British insurer RSA said premiums had fallen this year because of soft markets and its focus on areas offering higher returns as the company works to turn around its business under new chief executive Stephen Hester. 

RSA unveiled a £244m loss last year.

Simon Lee quit as chief executive after the firm was hit by a series of weather-related claims and an accounting scandal at its Irish unit. 

Under former Royal Bank of Scotland boss Hester, RSA set outplans earlier this year to raise up to £1.6 billion in capital, tapping shareholders for nearly half and scooping up the rest from disposals and money saved by scrapping its dividend. 

Net written premiums of £5.7 billion for the first nine months were down 9% on a year earlier on a constant currency basis, the company said in a trading statement. 

Competitive markets and low bond yields were putting additional pressure on the company's performance, Hester said. 

"The insurance markets are reasonably soft, most people are reporting declines in topline income and interest income is also nudging downwards as bond rates are going downwards," he said.

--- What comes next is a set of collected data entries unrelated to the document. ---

(** * The MCP HTTP bridge (src/http_server.py, src/http_transport.py)

    A shallow embedding of the bridge between the HTTP transport and the
    stdio MCP server, and the properties of its request handlers.

    Python text is modelled by [string] (characters are the code points
    U+0000..U+00FF), JSON values by the inductive [Json] (the float-free
    fragment), Python exceptions by [exn], and a call that may return, raise
    or block by [outcome]. *)

From Stdlib Require Import ZArith String Ascii List Bool Lia DecimalString.
Import ListNotations.
Local Open Scope string_scope.

(** ** Characters that cannot be written inside a literal *)

Definition ch_newline : ascii := ascii_of_nat 10.
Definition ch_quote : ascii := ascii_of_nat 34.
Definition ch_backslash : ascii := ascii_of_nat 92.

(** The one-character text that Python writes ["\n"]. *)
Definition newline : string := String ch_newline EmptyString.

(** The two-character text that Python writes ["\\n"]: a backslash followed
    by the letter n. *)
Definition backslash_n : string :=
  String ch_backslash (String (ascii_of_nat 110) EmptyString).

(** ** Exceptions *)

Module Py.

Hester reiterated that the company planned to pay a dividend next year. "We obviously will restart at a modest level and rebuild over time." 

Tangible equity, the company's measure of net assets, rose to £2.9 billion in the third quarter from £2.6 billion in the previous quarter. 

Announced disposal proceeds for the year to date to the end of September were £740m and further disposals are targeted over the next 12 months, RSA said. 

The firm's sell-off has included businesses in Asia, central Europe and Italy, with future disposals focusing on emerging markets other than Latin America. 

RSA's shares have risen nearly 20% this year, outperforming the FTSE index and the firm's insurance peers. But they have only recouped around half of last year's losses.